The actual problem is not that kids are using group communications technology, it's that the network effect in public interaction has been captured by private companies with a perverse incentive to maximize engagement.
That's just as much of a problem for adults as for teenagers and the solution doesn't look anything like "ban people from using this category of thing" and instead looks something like "require interoperability/federation" so there isn't a central middle man sitting on the chokepoint who makes more money the more time people waste using the service.
Humans survived well before the internet, the telephone, the telegraph, or even international post.
It's also assuming that we're willing to abandon a technological capacity (not having to personally travel to someone's location to communicate with them) that humans have had since before Moses came down from the mountain, which seems like a fairly silly constraint to impose when there are obviously better alternatives available.
IDK where to begin with this, because we clearly do have physical public spaces for interaction, whether free like parks or not free like coffee shops. People also hang out at each others' homes. Moreover, supply of public spaces increases when there's demand, much of which is being soaked up by social media.
You're also acting like we can't meaningfully distinguish between social media and other forms of communication and that we have to be all or nothing about it, which is a bewildering take. Even social media can be meaningfully distinguished in terms of design features. Facebook back when it was posting on friends' walls, no likes, comments, shares, friend/follower counts, or feeds, was fun and mostly harmless. LinkedIn was genuinely useful when the feed was nothing more than professional updates. They've all since morphed into toxic cesspools of social comparison, parasociality, polarization, disinformation, and other problems. Interoperability/federation doesn't solve those problems: most of the interoperable and federated solutions actually perpetuate them, because the problematic design features are part of the spec.

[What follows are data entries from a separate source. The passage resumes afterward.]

Module AutomationDashboard.
Import Js WorkflowEngine.

Definition stageOrder : list string :=
  ["NEGOTIATING"; "ACCEPTED"; "IN_TRANSIT"; "DELIVERED"; "COMPLETED"].

(** [arr.indexOf(x)] on an array of strings: strict equality, so only a
    string is found; [None] stands for [-1]. *)
Fixpoint indexOfString (arr : list string) (x : string) : option nat :=
  match arr with
  | [] => None
  | y :: rest =>
      if String.eqb y x then Some 0%nat else S <$> indexOfString rest x
  end.

Definition indexOf (arr : list string) (x : Val) : option nat :=
  match x with
  | VStr s => indexOfString arr s
  | _ => None
  end.

(** The integer [q.toFixed(0)] writes: the nearest one, the larger of two
    equally near. *)
Definition toFixed0 (q : Q) : Z := Qround.Qfloor (q + (1 # 2))%Q.

(** The number the progress bar takes as its width in percent. *)
Definition stagePercent (stage : Val) : Z :=
  match indexOf stageOrder stage with
  | Some currentIndex =>
      toFixed0 (inject_Z (Z.of_nat currentIndex + 1)
                / inject_Z (Z.of_nat (length stageOrder)) * 100)%Q
  | None => 0
  end.

(** [getStageProgress(stage)]: the text of [toFixed], or the number [0]. *)
Definition getStageProgress (stage : Val) : Scalar :=
  match indexOf stageOrder stage with
  | Some _ => SStr (decimal (stagePercent stage))
  | None => SNum 0
  end.

End AutomationDashboard.

(* ===================================================================== *)
(** * Sample data                                                         *)
(* ===================================================================== *)

Module Samples.
Import WorkflowEngine EngineRuns.

(** One tick of the automation timer. *)
Definition tick : list (Env * Event) := [(sampleEnv, Fires CbAutomationTick)].

(** The engine after the events, the engine itself when they fail. *)
Definition after (events : list (Env * Event)) (e : Engine) : Engine :=
  default e (run 5 events e).

Definition farmer : gmap string Val := {["role" := VStr "FARMER"]}.

(** The engine the constructor builds for the sample deal group. *)
Definition built : Engine :=
  default (negotiating agreedGroup) (construct 5 sampleEnv agreedGroup farmer).

(** An engine in the given stage that has not done anything yet. *)
Definition inStage (stage : string) (dealGroup : gmap string Val) : Engine :=
  mkEngine dealGroup farmer (VStr stage) [] [] None true [] [].

Definition settlementEvents : list (Env * Event) :=
  [(sampleEnv, Fires CbProcessPayment); (sampleEnv, Fires CbConfirmReceipt);
   (sampleEnv, Fires CbReleaseEscrow); (sampleEnv, Fires CbProcessPayment)].


Definition samplePoll : gmap string Val :=
  <["total_votes" := VNum (Some 4%Q)]>
    (<["expires_at" := VStr "2024-05-01T11:00:00Z"]> ∅).

(** A poll that expires half an hour after the sample clock. *)
Definition closingGroup : gmap string Val :=
  {["active_poll" := VObj {["expires_at" := VNum (Some 1714566600000%Q)]}]}.

End Samples.

Module FormSamples.
Import Js FarmerDashboard FarmerActions.

(** A backend that accepts everything. *)
Definition accepting : Api.Network :=
  fun _ _ => Some (Api.mkResponse 201 (Some (JObj [("message", JStr "ok")]))).

(** A backend that refuses the quantity. *)
Definition refusing : Api.Network :=
  fun _ _ =>
    Some (Api.mkResponse 400
            (Some (Api.fieldErrors [("quantity_kg", ["A valid integer is required."])]))).

(** A backend that answers without a body. *)
Definition silent : Api.Network := fun _ _ => Some (Api.mkResponse 204 None).

Definition filled : FormState := mkFormState "Wheat" "25" "FAQ" None.

Definition nonEmpty (s : string) : bool := negb (String.eqb s "").

Definition listingPost : UiEvent :=
  Request "/api/products/list-product/"
    (Api.mkConfig (Some "POST") (Api.BodyFormData (listingFormData filled))
       {["Authorization" := "Token t"]}).


End FormSamples.

Module AgentSamples.
Import AIAgentSystem.

(** Two questions put to the agent, 20 and 40 seconds after the start. *)
Definition questions : list (Z * Op unit unit) :=
  [(20000, ProcessUserMessage unit unit tt); (40000, ProcessUserMessage unit unit tt)].

(** Twenty-five questions within the first minute. *)
Definition manyQuestions : list (Z * Op unit unit) :=
  List.map (fun n => (2000 * Z.of_nat n, ProcessUserMessage unit unit tt)) (seq 1 25).

End AgentSamples.

Module RoomSamples.
Import Js GroupRoom.

Definition chat : list ChatMsg :=
  [mkChatMsg (SNum 1) (SStr "Hello") (SStr "Asha") SUndefined (SNum 10);
   mkChatMsg (SNum 2) (SStr "Offer?") (SStr "Ravi") SUndefined (SNum 20)].

Definition hist : list HistoryMsg :=
  [mkHistoryMsg (SNum 1) (SStr "joined") (SStr "system") SUndefined (SNum 5)
     (SStr "status");
   mkHistoryMsg (SNum 2) (SStr "Poll opened") (SStr "AI Agent") SUndefined (SNum 20)
     (SStr "poll")].

End RoomSamples.

(* ===================================================================== *)
(** * Properties of [authFetch]                                           *)
(* ===================================================================== *)

Section ApiFacts.
Import Js Api.

Lemma join_strings (sep : string) (l : list string) :
  join sep (List.map JStr l) = String.concat sep l.
Proof.
  unfold join. f_equal. induction l as [|x l IH]; simpl; [reflexivity|].
  now rewrite IH.
Qed.

Lemma flat_field_arrays (fields : list (string * list string)) :
  flat (List.map snd
          (List.map (fun field => (fst field, JArr (List.map JStr (snd field)))) fields))
  = List.map JStr (List.concat (List.map snd fields)).
Proof.
  unfold flat. induction fields as [|[k ms] fields IH]; simpl; [reflexivity|].
  rewrite IH. now rewrite List.map_app.
Qed.

Lemma errorMessage_fieldErrors (fields : list (string * list string)) :
  errorMessage (fieldErrors fields)
  = Some (orFallback (String.concat " " (List.concat (List.map snd fields)))).
Proof.
  unfold errorMessage, fieldErrors. simpl.
  now rewrite flat_field_arrays, join_strings.
Qed.

Lemma orFallback_nonempty (s : string) : s <> "" -> orFallback s = s.
Proof.
  intros H. unfold orFallback. destruct (String.eqb_spec s ""); congruence.
Qed.

Lemma orFallback_empty : orFallback "" = "An API error occurred.".
Proof. reflexivity. Qed.

(** Once the configuration is built and [fetch] has settled with a
    response, the call is the request followed by the response handling. *)
Lemma authFetch_response (net : Network) url token options cfg r :
  buildConfig token options = Some cfg ->
  net url cfg = Some r ->
  authFetch net url token options
  = (EFetch url cfg :: fst (handleResponse r), snd (handleResponse r)).
Proof.
  intros Hc Hn. unfold authFetch. rewrite Hc, Hn.
  now destruct (handleResponse r).
Qed.

Lemma handleResponse_error (r : Response) :
  ok r = false ->
  handleResponse r
  = ([EJson],
     match json r with
     | None => Rejected (ErrError ("HTTP error! status: " +:+ decimal (status r)))
     | Some errorData =>
         match errorMessage errorData with
         | Some m => Rejected (ErrError m)
         | None => Rejected ErrTypeError
         end
     end).
Proof.
  intros H. unfold handleResponse. rewrite H. simpl.
  destruct (json r) as [d|]; [|reflexivity].
  now destruct (errorMessage d).
Qed.

(** C1, as stated, fails: for the error body [{"field": []}] the flattened
    values join to the empty string, and the message is the fallback text
    instead. *)
Lemma authFetch_error_message_not_always_join :
  ~ (forall (net : Network) url token options cfg (r : Response)
            (fields : list (string * list string)),
        buildConfig token options = Some cfg ->
        net url cfg = Some r ->
        ok r = false ->
        json r = Some (fieldErrors fields) ->
        snd (authFetch net url token options)
        = Rejected (ErrError (String.concat " " (List.concat (List.map snd fields))))).
Proof.
  intros H.
  pose (r := mkResponse 400 (Some (fieldErrors [("field", [])]))).
  specialize (H (fun _ _ => Some r) "/api/x/" (SStr "t") OptUndefined
                _ r [("field", [])] eq_refl eq_refl eq_refl eq_refl).
  vm_compute in H. discriminate H.
Qed.

(** C1 (amended): a non-2xx response whose body is an object of
    field -> array of message strings rejects with the arrays' elements
    flattened in order and joined by single spaces, unless that join is
    empty, in which case the message is the fallback text; a non-2xx
    response whose body does not parse rejects with
    ["HTTP error! status: <status>"]. *)
Theorem authFetch_error_message (net : Network) url token options cfg (r : Response) :
  buildConfig token options = Some cfg ->
  net url cfg = Some r ->
  ok r = false ->
  (forall fields : list (string * list string),
      json r = Some (fieldErrors fields) ->
      let joined := String.concat " " (List.concat (List.map snd fields)) in
      (joined <> "" ->
       snd (authFetch net url token options) = Rejected (ErrError joined))
      /\ (joined = "" ->
          snd (authFetch net url token options)
          = Rejected (ErrError "An API error occurred.")))
  /\ (json r = None ->
      snd (authFetch net url token options)
      = Rejected (ErrError ("HTTP error! status: " +:+ decimal (status r)))).
Proof.
  intros Hc Hn Hok.
  rewrite (authFetch_response net url token options cfg r Hc Hn).
  rewrite (handleResponse_error r Hok). simpl. split.
  - intros fields Hj. rewrite Hj, errorMessage_fieldErrors.
    split; intros Hjoined.
    + now rewrite orFallback_nonempty.
    + now rewrite Hjoined.
  - intros Hj. now rewrite Hj.
Qed.

Lemma authFetch_error_message_witness :
  snd (authFetch
         (fun _ _ => Some (mkResponse 400 (Some (fieldErrors [("field", ["msg1"; "msg2"])]))))
         "/api/auth/login/" (SStr "t") OptUndefined)
  = Rejected (ErrError "msg1 msg2").
Proof.
  refine (proj1 (proj1 (authFetch_error_message
            (fun _ _ => Some (mkResponse 400 (Some (fieldErrors [("field", ["msg1"; "msg2"])]))))
            "/api/auth/login/" (SStr "t") OptUndefined _
            (mkResponse 400 (Some (fieldErrors [("field", ["msg1"; "msg2"])])))
            eq_refl eq_refl eq_refl)
            [("field", ["msg1"; "msg2"])] eq_refl) _).
  discriminate.
Defined.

How many public discussions have you participated in at a coffee shop? If you have something to say and you go there and start trying to chat up anyone who walks in the door, what response do you expect from the proprietors?
If you go to a park which is within 10 miles of the median home, how many people do you expect to encounter there at any given time, especially in the heat of summer or cold of winter?
You need indoor spaces that don't have some private commercial operator, like community centers or hackerspaces, but those are the things that get priced out by high real estate costs.
> People also hang out at each others' homes.
You move to a new city and want to meet people. Are you expecting many strangers to invite you into their homes without introduction?
> Moreover, supply of public spaces increases when there's demand, much of which is being soaked up by social media.
Social media costs time. Physical spaces cost even more time (since you need to travel there) and they cost money (to cover the rent). What happens when you then make the rent high?
> Even social media can be meaningfully distinguished in terms of design features.
So is e.g. Usenet social media or not? Does it matter if it provides ordering options other than search by date?
> They've all since morphed into toxic cesspools of social comparison, parasociality, polarization, disinformation, and other problems.
Because those things increase engagement and the central middle man gets paid for increasing engagement.
> Interoperability/federation doesn't solve those problems
It removes the perverse incentive to design things that way.
> most of the interoperable and federated solutions actually perpetuate them, because the problematic design features are part of the spec.
Then why is Neocities or "add a Bluesky comments section to your blog" so much less toxic than Facebook?
The primary thing driving toxicity in certain federated networks is when they get a huge influx of users after some incumbent social network gets into the news over political suppression, because then a mass of the target's partisans try to switch to something else in protest and partisans are toxic so if you get inundated with disproportionately partisan exiles you've got a problem. Which doesn't happen if you federate the whole main network containing the majority of the population including moderates and apolitical subjects rather than disproportionately one side's most excitable militants.